Adesso sì che si cominciava a ragionare.

-Vivo per servirvi, mio re. Ma temo che nemmeno un witcher possa assolvere un compito senza sapere di che compito si tratti. -

Il re si passò la lingua sulle labbra e Stiles vide i suoi occhi guizzare verso la porta, esattamente come quelli di Talia.

-Ho motivo di credere... ho motivo di credere che presto farà irruzione qui un mostro. -

Stiles aggrottò la fronte, non particolarmente impressionato. Era abituato alla stranezza degli uomini.

-E su che basi fate questa supposizione? -

Il re si esibì in una smorfia irritata. Certo, era un re. E nessun re ama spiegare i propri pensieri, Stiles lo sapeva. I re si aspettano solo cieca obbedienza e si irritano se devono guadagnarsela in qualche modo.

-Lo so e basta. Come so che il sole sorge ad est e tramonta a ovest – gli si avvicinò un po', i suoi occhi sembravano quasi folli alle luci dei candelabri – Devi ucciderlo, witcher. Quando sarà qui, dovrai ucciderlo. -

Stiles rimase silenzioso, riflettendo.

-Ucciderò – disse poi lentamente, i suoi occhi gialli che trattenevano quelli del re in una morsa – Se vedrò davvero un mostro, ucciderò. -

Ma il re scosse la testa, sempre più agitato.

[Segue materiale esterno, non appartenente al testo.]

(* ===== verification/Status.v ===== *)
(** * Status words, shared memory and status reports

    Models [val/include/bsa_acs_common.h] (the status word of a test),
    [val/include/bsa_acs_val.h] (the record each hart shares),
    [val/src/acs_status.c] and the print functions of
    [val/src/acs_test_infra.c].  The record [val_state] holds the globals of
    the validation layer that the test infrastructure reads and writes. *)

From S2P Require Import Prelude.

(** ** The status word: state in bits 31..28, test number from bit 12, status below *)

Definition STATE_BIT : Z := 28.
Definition STATE_MASK : Z := 0xF.
Definition TEST_START_VAL : Z := 0x1.
Definition TEST_END_VAL : Z := 0x2.
Definition TEST_PASS_VAL : Z := 0x4.
Definition TEST_FAIL_VAL : Z := 0x8.
Definition TEST_SKIP_VAL : Z := 0x9.
Definition TEST_PENDING_VAL : Z := 0xA.
Definition STATUS_MASK : Z := 0xFFF.
Definition TEST_NUM_BIT : Z := 12.

Definition status_word (state test_num status : Z) : Z :=
  u32 (Z.lor (Z.lor (Z.shiftl state STATE_BIT) (Z.shiftl test_num TEST_NUM_BIT)) status).

#[global] Arguments status_word : simpl never.

Definition BSA_ACS_START (test_num : Z) : Z := status_word TEST_START_VAL test_num 0.
Definition BSA_ACS_END (test_num : Z) : Z := status_word TEST_END_VAL test_num 0.
Definition RESULT_PASS (test_num status : Z) : Z := status_word TEST_PASS_VAL test_num status.
Definition RESULT_FAIL (test_num status : Z) : Z := status_word TEST_FAIL_VAL test_num status.
Definition RESULT_SKIP (test_num status : Z) : Z := status_word TEST_SKIP_VAL test_num status.
Definition RESULT_PENDING (test_num : Z) : Z := status_word TEST_PENDING_VAL test_num 0.

Definition state_of (value : Z) : Z := Z.land (Z.shiftr value STATE_BIT) STATE_MASK.

#[global] Arguments state_of : simpl never.

Definition IS_TEST_START (value : Z) : bool := state_of value =? TEST_START_VAL.
Definition IS_TEST_END (value : Z) : bool := state_of value =? TEST_END_VAL.
Definition IS_RESULT_PENDING (value : Z) : bool := state_of value =? TEST_PENDING_VAL.
Definition IS_TEST_PASS (value : Z) : bool := state_of value =? TEST_PASS_VAL.
Definition IS_TEST_FAIL (value : Z) : bool := state_of value =? TEST_FAIL_VAL.
Definition IS_TEST_SKIP (value : Z) : bool := state_of value =? TEST_SKIP_VAL.
Definition IS_TEST_FAIL_SKIP (value : Z) : bool := IS_TEST_FAIL value || IS_TEST_SKIP value.

(** ** Return codes and print levels ([val_interface.h]) *)

Definition ACS_PRINT_ERR : Z := 5.
Definition ACS_PRINT_WARN : Z := 4.
Definition ACS_PRINT_TEST : Z := 3.
Definition ACS_PRINT_DEBUG : Z := 2.
Definition ACS_PRINT_INFO : Z := 1.

Definition ACS_STATUS_FAIL : Z := 0x90000000.
Definition ACS_STATUS_ERR : Z := 0xEDCB1234.
Definition ACS_STATUS_SKIP : Z := 0x10000000.
Definition ACS_STATUS_PASS : Z := 0x0.
Definition ACS_INVALID_INDEX : Z := 0xFFFFFFFF.
Definition NOT_IMPLEMENTED : Z := 0x4B1D.

(** ** State of the validation layer *)

Record VAL_SHARED_MEM_t := mk_shared { data0 : Z; data1 : Z; status : Z }.

(** Strings of the hart table are NUL-terminated; the copy of the ISA string
    is bounded in [pal_hart_create_info_table] only. *)
Record HART_INFO_ENTRY := mk_hart {
  hart_num : Z;
  hart_id : Z;
  acpi_processor_uid : Z;
  ext_intc_id : Z;
  imsic_base : Z;
  imsic_size : Z;
  isa_string : string;
  mmu_type : Z }.

Record HART_INFO_TABLE := mk_hart_table {
  num_of_hart : Z;
  hart_info : list HART_INFO_ENTRY }.

Record ARM_SMC_ARGS := mk_smc { Arg0 : Z; Arg1 : Z }.

Record val_state := mk_val {
  g_print_level : Z;
  console : list (string * Z);   (* what reached the terminal, newest first *)
  g_override_skip : Z;
  g_skip_test_num : list Z;   (* -skip, [g_num_skip] entries *)
  g_execute_tests : list Z;   (* -t, [g_num_tests] entries *)
  g_execute_modules : list Z;   (* -m, [g_num_modules] entries *)
  g_bsa_tests_total : Z;
  g_bsa_tests_pass : Z;
  g_bsa_tests_fail : Z;
  g_curr_module : Z;
  g_hart_info_table : option HART_INFO_TABLE;
  g_primary_hart_index : Z;
  gPsciConduit : Z;
  g_smc_args : ARM_SMC_ARGS;
  smc_calls : nat;   (* calls made to the firmware so far *)
  handlers : gmap Z string;   (* exception type to the name of the handler *)
  shared_mem : list VAL_SHARED_MEM_t;   (* one record per hart *)
  tick : nat;   (* reads of the shared memory so far *)
  MPIDR : Z;   (* id register of the running hart *)
  CTR : Z }.   (* cache type register *)

Definition set_console (v : list (string * Z)) (s : val_state) : val_state :=
  mk_val (g_print_level s) v (g_override_skip s) (g_skip_test_num s) (g_execute_tests s)
    (g_execute_modules s) (g_bsa_tests_total s) (g_bsa_tests_pass s) (g_bsa_tests_fail s)
    (g_curr_module s) (g_hart_info_table s) (g_primary_hart_index s) (gPsciConduit s)
    (g_smc_args s) (smc_calls s) (handlers s) (shared_mem s) (tick s) (MPIDR s) (CTR s).
Definition set_g_override_skip (v : Z) (s : val_state) : val_state :=
  mk_val (g_print_level s) (console s) v (g_skip_test_num s) (g_execute_tests s)
    (g_execute_modules s) (g_bsa_tests_total s) (g_bsa_tests_pass s) (g_bsa_tests_fail s)
    (g_curr_module s) (g_hart_info_table s) (g_primary_hart_index s) (gPsciConduit s)
    (g_smc_args s) (smc_calls s) (handlers s) (shared_mem s) (tick s) (MPIDR s) (CTR s).
Definition set_g_bsa_tests_total (v : Z) (s : val_state) : val_state :=
  mk_val (g_print_level s) (console s) (g_override_skip s) (g_skip_test_num s)
    (g_execute_tests s) (g_execute_modules s) v (g_bsa_tests_pass s) (g_bsa_tests_fail s)
    (g_curr_module s) (g_hart_info_table s) (g_primary_hart_index s) (gPsciConduit s)
    (g_smc_args s) (smc_calls s) (handlers s) (shared_mem s) (tick s) (MPIDR s) (CTR s).
Definition set_g_bsa_tests_pass (v : Z) (s : val_state) : val_state :=
  mk_val (g_print_level s) (console s) (g_override_skip s) (g_skip_test_num s)
    (g_execute_tests s) (g_execute_modules s) (g_bsa_tests_total s) v (g_bsa_tests_fail s)
    (g_curr_module s) (g_hart_info_table s) (g_primary_hart_index s) (gPsciConduit s)
    (g_smc_args s) (smc_calls s) (handlers s) (shared_mem s) (tick s) (MPIDR s) (CTR s).
Definition set_g_bsa_tests_fail (v : Z) (s : val_state) : val_state :=
  mk_val (g_print_level s) (console s) (g_override_skip s) (g_skip_test_num s)
    (g_execute_tests s) (g_execute_modules s) (g_bsa_tests_total s) (g_bsa_tests_pass s) v
    (g_curr_module s) (g_hart_info_table s) (g_primary_hart_index s) (gPsciConduit s)
    (g_smc_args s) (smc_calls s) (handlers s) (shared_mem s) (tick s) (MPIDR s) (CTR s).
Definition set_g_curr_module (v : Z) (s : val_state) : val_state :=
  mk_val (g_print_level s) (console s) (g_override_skip s) (g_skip_test_num s)
    (g_execute_tests s) (g_execute_modules s) (g_bsa_tests_total s) (g_bsa_tests_pass s)
    (g_bsa_tests_fail s) v (g_hart_info_table s) (g_primary_hart_index s) (gPsciConduit s)
    (g_smc_args s) (smc_calls s) (handlers s) (shared_mem s) (tick s) (MPIDR s) (CTR s).
Definition set_g_hart_info_table (v : option HART_INFO_TABLE) (s : val_state) : val_state :=
  mk_val (g_print_level s) (console s) (g_override_skip s) (g_skip_test_num s)
    (g_execute_tests s) (g_execute_modules s) (g_bsa_tests_total s) (g_bsa_tests_pass s)
    (g_bsa_tests_fail s) (g_curr_module s) v (g_primary_hart_index s) (gPsciConduit s)
    (g_smc_args s) (smc_calls s) (handlers s) (shared_mem s) (tick s) (MPIDR s) (CTR s).
Definition set_g_primary_hart_index (v : Z) (s : val_state) : val_state :=
  mk_val (g_print_level s) (console s) (g_override_skip s) (g_skip_test_num s)
    (g_execute_tests s) (g_execute_modules s) (g_bsa_tests_total s) (g_bsa_tests_pass s)
    (g_bsa_tests_fail s) (g_curr_module s) (g_hart_info_table s) v (gPsciConduit s)
    (g_smc_args s) (smc_calls s) (handlers s) (shared_mem s) (tick s) (MPIDR s) (CTR s).
Definition set_gPsciConduit (v : Z) (s : val_state) : val_state :=
  mk_val (g_print_level s) (console s) (g_override_skip s) (g_skip_test_num s)
    (g_execute_tests s) (g_execute_modules s) (g_bsa_tests_total s) (g_bsa_tests_pass s)
    (g_bsa_tests_fail s) (g_curr_module s) (g_hart_info_table s) (g_primary_hart_index s) v
    (g_smc_args s) (smc_calls s) (handlers s) (shared_mem s) (tick s) (MPIDR s) (CTR s).
Definition set_g_smc_args (v : ARM_SMC_ARGS) (s : val_state) : val_state :=
  mk_val (g_print_level s) (console s) (g_override_skip s) (g_skip_test_num s)
    (g_execute_tests s) (g_execute_modules s) (g_bsa_tests_total s) (g_bsa_tests_pass s)
    (g_bsa_tests_fail s) (g_curr_module s) (g_hart_info_table s) (g_primary_hart_index s)
    (gPsciConduit s) v (smc_calls s) (handlers s) (shared_mem s) (tick s) (MPIDR s) (CTR s).
Definition set_smc_calls (v : nat) (s : val_state) : val_state :=
  mk_val (g_print_level s) (console s) (g_override_skip s) (g_skip_test_num s)
    (g_execute_tests s) (g_execute_modules s) (g_bsa_tests_total s) (g_bsa_tests_pass s)
    (g_bsa_tests_fail s) (g_curr_module s) (g_hart_info_table s) (g_primary_hart_index s)
    (gPsciConduit s) (g_smc_args s) v (handlers s) (shared_mem s) (tick s) (MPIDR s) (CTR s).
Definition set_handlers (v : gmap Z string) (s : val_state) : val_state :=
  mk_val (g_print_level s) (console s) (g_override_skip s) (g_skip_test_num s)
    (g_execute_tests s) (g_execute_modules s) (g_bsa_tests_total s) (g_bsa_tests_pass s)
    (g_bsa_tests_fail s) (g_curr_module s) (g_hart_info_table s) (g_primary_hart_index s)
    (gPsciConduit s) (g_smc_args s) (smc_calls s) v (shared_mem s) (tick s) (MPIDR s) (CTR s).
Definition set_shared_mem (v : list VAL_SHARED_MEM_t) (s : val_state) : val_state :=
  mk_val (g_print_level s) (console s) (g_override_skip s) (g_skip_test_num s)
    (g_execute_tests s) (g_execute_modules s) (g_bsa_tests_total s) (g_bsa_tests_pass s)
    (g_bsa_tests_fail s) (g_curr_module s) (g_hart_info_table s) (g_primary_hart_index s)
    (gPsciConduit s) (g_smc_args s) (smc_calls s) (handlers s) v (tick s) (MPIDR s) (CTR s).
Definition set_tick (v : nat) (s : val_state) : val_state :=
  mk_val (g_print_level s) (console s) (g_override_skip s) (g_skip_test_num s)
    (g_execute_tests s) (g_execute_modules s) (g_bsa_tests_total s) (g_bsa_tests_pass s)
    (g_bsa_tests_fail s) (g_curr_module s) (g_hart_info_table s) (g_primary_hart_index s)
    (gPsciConduit s) (g_smc_args s) (smc_calls s) (handlers s) (shared_mem s) v (MPIDR s)
    (CTR s).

-Non capisci. Lui... lui non sembra un mostro. Ma lo è. Giuro che lo è. -

-Re Wulfric – esclamò Stiles, perdendo un po' la calma – Vi giuro che se mi trovassi di fronte un mostro, saprei riconoscerlo. Non importa l'aspetto. I mostri peggiori a volte sono proprio come me e voi, sapete? Non hanno ali, non hanno denti acuminati e velenosi, non hanno squame. Solo due gambe e due mani che usano per uccidere. -

Il re rimase in silenzio per un lungo momento, poi produsse un sorriso amaro.

-Capisco. Una spada d'argento per i mostri, una d'acciaio per gli umani, giusto? -

Prima che Stiles potesse rispondere, le pesanti porte di legno si spalancarono all'improvviso, producendo un rumore sordo contro il muro.

La principessa Talia si alzò di scatto in piedi, gli occhi verdi pieni di angoscia. Stiles seguì il suo sguardo, studiando l'uomo che era appena entrato.

Si trattava indubbiamente di un cavaliere. Aveva un aspetto nobile e fiero, tutto in lui esprimeva forza, dal passo sicuro fino agli occhi scurissimi e impenetrabili.

I suoi capelli erano neri e lucenti senza nemmeno un filo d'argento tra di essi, che portò Stiles a ritenerlo un uomo giovane, forse nemmeno sulla quarantina.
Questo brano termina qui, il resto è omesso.